-- Records for this task --
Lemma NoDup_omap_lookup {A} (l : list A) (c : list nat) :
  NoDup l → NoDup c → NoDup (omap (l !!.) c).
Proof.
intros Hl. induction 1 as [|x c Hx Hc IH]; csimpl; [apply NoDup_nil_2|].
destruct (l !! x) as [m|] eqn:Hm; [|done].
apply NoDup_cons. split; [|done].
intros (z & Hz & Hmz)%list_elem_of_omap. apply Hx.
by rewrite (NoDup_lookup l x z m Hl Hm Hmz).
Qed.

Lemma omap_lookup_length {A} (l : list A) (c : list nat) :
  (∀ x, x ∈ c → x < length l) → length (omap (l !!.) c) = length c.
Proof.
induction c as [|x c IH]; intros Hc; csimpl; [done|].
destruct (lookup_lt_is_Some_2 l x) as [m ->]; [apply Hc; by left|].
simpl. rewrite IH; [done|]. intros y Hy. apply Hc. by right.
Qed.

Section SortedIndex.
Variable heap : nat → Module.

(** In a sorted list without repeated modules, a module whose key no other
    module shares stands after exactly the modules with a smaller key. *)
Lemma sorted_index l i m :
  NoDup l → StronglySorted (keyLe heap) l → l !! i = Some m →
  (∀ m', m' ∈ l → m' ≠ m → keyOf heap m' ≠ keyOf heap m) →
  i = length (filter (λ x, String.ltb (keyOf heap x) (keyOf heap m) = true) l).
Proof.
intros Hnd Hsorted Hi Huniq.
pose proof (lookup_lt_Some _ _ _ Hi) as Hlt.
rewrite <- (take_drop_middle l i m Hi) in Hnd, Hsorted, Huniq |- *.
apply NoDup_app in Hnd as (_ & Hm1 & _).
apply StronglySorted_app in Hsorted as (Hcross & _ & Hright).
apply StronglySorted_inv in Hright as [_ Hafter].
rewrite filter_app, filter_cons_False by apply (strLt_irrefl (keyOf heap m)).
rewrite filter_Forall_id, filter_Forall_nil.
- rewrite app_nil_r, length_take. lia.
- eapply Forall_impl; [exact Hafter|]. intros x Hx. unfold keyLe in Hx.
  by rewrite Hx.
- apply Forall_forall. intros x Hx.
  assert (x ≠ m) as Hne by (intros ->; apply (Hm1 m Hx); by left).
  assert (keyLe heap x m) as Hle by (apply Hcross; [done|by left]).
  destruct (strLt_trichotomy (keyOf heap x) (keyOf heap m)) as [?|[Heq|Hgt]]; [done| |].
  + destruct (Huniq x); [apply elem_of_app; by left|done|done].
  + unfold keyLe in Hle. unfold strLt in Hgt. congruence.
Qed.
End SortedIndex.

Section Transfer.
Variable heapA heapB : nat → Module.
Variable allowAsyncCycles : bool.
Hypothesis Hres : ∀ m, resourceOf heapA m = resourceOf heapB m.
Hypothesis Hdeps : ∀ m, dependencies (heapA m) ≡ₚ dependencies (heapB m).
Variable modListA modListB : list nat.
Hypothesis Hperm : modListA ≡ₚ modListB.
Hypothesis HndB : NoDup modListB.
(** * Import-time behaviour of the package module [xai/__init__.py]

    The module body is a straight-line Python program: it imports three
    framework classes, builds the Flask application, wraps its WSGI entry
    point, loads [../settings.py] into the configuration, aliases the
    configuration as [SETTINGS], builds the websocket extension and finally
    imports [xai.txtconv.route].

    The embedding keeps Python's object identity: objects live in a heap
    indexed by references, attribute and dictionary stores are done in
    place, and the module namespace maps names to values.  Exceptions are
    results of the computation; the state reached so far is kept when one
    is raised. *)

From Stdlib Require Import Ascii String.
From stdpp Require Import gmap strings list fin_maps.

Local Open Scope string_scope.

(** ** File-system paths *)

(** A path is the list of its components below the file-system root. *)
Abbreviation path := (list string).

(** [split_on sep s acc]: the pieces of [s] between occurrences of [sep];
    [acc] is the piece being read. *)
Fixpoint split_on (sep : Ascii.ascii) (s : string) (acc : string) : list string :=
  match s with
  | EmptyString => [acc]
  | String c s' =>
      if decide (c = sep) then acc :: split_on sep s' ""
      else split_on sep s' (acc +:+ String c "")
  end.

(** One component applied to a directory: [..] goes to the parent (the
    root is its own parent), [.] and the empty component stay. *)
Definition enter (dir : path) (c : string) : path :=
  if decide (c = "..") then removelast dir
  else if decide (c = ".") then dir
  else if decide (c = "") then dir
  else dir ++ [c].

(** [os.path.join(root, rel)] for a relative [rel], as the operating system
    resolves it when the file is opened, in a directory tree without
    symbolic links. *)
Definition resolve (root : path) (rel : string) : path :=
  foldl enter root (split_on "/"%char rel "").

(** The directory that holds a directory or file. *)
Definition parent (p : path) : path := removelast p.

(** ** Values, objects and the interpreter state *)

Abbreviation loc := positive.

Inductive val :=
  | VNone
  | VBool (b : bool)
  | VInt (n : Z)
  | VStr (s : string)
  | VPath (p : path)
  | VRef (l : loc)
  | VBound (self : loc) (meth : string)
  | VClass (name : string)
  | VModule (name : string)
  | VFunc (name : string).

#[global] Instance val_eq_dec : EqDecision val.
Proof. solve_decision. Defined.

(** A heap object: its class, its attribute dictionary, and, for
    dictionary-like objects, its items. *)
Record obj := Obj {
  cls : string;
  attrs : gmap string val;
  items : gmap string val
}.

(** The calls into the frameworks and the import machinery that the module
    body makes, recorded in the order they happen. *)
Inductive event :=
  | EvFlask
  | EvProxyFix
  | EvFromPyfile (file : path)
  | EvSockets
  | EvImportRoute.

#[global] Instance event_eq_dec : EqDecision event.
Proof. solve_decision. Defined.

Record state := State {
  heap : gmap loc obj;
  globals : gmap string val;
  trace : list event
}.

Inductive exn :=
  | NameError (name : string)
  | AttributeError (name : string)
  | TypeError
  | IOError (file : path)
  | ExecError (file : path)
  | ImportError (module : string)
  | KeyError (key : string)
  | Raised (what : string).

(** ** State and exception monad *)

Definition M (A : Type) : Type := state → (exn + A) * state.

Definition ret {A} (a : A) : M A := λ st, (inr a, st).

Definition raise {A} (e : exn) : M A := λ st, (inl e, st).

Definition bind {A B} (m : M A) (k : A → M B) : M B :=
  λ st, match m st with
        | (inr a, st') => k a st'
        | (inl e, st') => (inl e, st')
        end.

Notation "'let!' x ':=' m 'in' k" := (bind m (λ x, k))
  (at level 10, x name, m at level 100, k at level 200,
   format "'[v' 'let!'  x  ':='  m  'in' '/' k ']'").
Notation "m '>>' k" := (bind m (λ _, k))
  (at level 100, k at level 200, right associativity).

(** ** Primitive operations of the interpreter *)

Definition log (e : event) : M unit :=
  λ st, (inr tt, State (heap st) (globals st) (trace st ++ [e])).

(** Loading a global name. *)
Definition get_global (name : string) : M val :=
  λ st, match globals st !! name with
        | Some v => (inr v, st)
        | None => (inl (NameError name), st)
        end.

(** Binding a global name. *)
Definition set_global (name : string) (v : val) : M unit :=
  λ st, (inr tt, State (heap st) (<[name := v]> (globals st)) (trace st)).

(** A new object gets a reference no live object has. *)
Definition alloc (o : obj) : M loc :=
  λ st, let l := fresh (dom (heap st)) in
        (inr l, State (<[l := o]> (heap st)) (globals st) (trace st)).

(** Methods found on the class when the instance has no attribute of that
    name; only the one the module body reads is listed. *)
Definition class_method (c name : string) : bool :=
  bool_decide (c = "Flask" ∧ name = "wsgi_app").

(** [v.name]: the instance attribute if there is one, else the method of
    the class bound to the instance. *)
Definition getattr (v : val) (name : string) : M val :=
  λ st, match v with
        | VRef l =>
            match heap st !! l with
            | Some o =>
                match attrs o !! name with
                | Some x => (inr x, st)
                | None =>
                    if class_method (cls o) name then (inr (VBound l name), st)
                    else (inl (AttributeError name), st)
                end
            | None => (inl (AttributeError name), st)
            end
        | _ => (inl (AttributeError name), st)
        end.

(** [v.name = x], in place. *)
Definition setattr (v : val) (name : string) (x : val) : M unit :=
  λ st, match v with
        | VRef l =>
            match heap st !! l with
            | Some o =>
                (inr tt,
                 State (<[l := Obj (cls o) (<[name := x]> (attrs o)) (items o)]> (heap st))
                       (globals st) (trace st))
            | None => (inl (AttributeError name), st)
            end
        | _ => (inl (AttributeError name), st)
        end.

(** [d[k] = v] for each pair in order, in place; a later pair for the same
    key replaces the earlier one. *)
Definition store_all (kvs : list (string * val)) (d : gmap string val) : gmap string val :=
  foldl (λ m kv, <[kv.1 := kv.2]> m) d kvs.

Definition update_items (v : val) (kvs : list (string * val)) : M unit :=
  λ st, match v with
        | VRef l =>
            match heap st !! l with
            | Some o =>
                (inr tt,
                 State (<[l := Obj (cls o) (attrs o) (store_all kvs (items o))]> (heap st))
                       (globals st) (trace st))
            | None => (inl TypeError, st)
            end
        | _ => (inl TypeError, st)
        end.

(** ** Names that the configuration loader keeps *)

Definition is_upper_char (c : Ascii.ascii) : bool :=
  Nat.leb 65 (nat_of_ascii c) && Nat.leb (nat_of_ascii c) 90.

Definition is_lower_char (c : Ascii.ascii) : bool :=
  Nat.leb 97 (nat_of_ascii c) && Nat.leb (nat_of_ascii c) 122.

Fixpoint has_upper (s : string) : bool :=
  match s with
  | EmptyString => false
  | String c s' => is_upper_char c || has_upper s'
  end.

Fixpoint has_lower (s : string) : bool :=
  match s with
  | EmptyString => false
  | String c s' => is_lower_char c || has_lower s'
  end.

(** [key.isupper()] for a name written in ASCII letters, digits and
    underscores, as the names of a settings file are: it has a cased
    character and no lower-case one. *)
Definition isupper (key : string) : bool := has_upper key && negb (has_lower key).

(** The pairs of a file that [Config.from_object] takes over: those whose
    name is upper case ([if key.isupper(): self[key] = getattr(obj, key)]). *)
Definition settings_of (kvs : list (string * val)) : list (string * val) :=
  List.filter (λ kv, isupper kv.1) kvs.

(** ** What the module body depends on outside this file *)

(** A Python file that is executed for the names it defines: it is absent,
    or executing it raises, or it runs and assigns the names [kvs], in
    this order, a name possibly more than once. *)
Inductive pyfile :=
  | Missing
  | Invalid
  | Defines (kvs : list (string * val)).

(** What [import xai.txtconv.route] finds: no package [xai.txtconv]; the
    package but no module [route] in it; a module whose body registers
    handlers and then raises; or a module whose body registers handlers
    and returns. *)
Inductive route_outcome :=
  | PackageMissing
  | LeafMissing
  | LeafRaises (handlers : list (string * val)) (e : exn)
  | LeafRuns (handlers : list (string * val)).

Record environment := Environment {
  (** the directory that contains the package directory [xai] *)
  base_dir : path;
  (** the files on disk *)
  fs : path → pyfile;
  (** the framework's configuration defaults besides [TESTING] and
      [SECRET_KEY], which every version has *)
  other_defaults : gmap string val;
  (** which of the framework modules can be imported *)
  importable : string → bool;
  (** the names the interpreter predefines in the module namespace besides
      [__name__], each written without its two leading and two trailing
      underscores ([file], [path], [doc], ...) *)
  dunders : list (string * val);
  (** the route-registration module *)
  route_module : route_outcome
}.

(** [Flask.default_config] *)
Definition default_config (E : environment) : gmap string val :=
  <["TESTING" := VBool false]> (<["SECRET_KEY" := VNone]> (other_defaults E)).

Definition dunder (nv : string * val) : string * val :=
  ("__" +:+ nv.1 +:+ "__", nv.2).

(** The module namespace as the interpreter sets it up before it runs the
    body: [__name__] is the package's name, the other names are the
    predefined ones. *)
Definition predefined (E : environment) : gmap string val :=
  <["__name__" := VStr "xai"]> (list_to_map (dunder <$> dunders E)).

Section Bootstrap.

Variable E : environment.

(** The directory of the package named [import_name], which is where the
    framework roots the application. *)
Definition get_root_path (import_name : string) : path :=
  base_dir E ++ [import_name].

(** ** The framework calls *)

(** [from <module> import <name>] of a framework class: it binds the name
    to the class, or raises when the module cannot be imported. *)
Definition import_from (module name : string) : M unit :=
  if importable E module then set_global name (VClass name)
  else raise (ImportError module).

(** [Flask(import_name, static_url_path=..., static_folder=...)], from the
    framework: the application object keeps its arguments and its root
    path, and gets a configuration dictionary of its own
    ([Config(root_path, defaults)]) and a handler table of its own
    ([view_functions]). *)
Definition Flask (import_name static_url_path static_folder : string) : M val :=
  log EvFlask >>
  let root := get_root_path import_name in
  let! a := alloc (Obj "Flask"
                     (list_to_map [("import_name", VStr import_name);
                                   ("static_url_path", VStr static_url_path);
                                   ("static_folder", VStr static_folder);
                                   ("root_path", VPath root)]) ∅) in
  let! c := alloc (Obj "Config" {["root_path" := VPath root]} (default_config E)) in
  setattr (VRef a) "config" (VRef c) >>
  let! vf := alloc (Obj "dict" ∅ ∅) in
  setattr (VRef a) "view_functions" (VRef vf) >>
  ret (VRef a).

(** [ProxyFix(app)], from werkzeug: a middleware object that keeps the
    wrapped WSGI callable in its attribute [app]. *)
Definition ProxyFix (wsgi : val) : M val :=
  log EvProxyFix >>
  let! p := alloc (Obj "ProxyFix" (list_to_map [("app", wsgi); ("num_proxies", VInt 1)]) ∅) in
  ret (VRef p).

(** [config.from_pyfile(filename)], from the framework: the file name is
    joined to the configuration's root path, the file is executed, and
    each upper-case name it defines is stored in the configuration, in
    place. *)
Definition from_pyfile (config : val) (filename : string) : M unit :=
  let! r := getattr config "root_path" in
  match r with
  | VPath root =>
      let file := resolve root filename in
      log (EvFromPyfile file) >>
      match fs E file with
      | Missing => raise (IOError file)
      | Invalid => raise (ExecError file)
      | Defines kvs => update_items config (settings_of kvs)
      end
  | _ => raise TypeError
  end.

-- What the task requires --
Where a line of the records includes "dunders", copy it.

-- Task solution --
  dunders : list (string * val);
  <["__name__" := VStr "xai"]> (list_to_map (dunder <$> dunders E)).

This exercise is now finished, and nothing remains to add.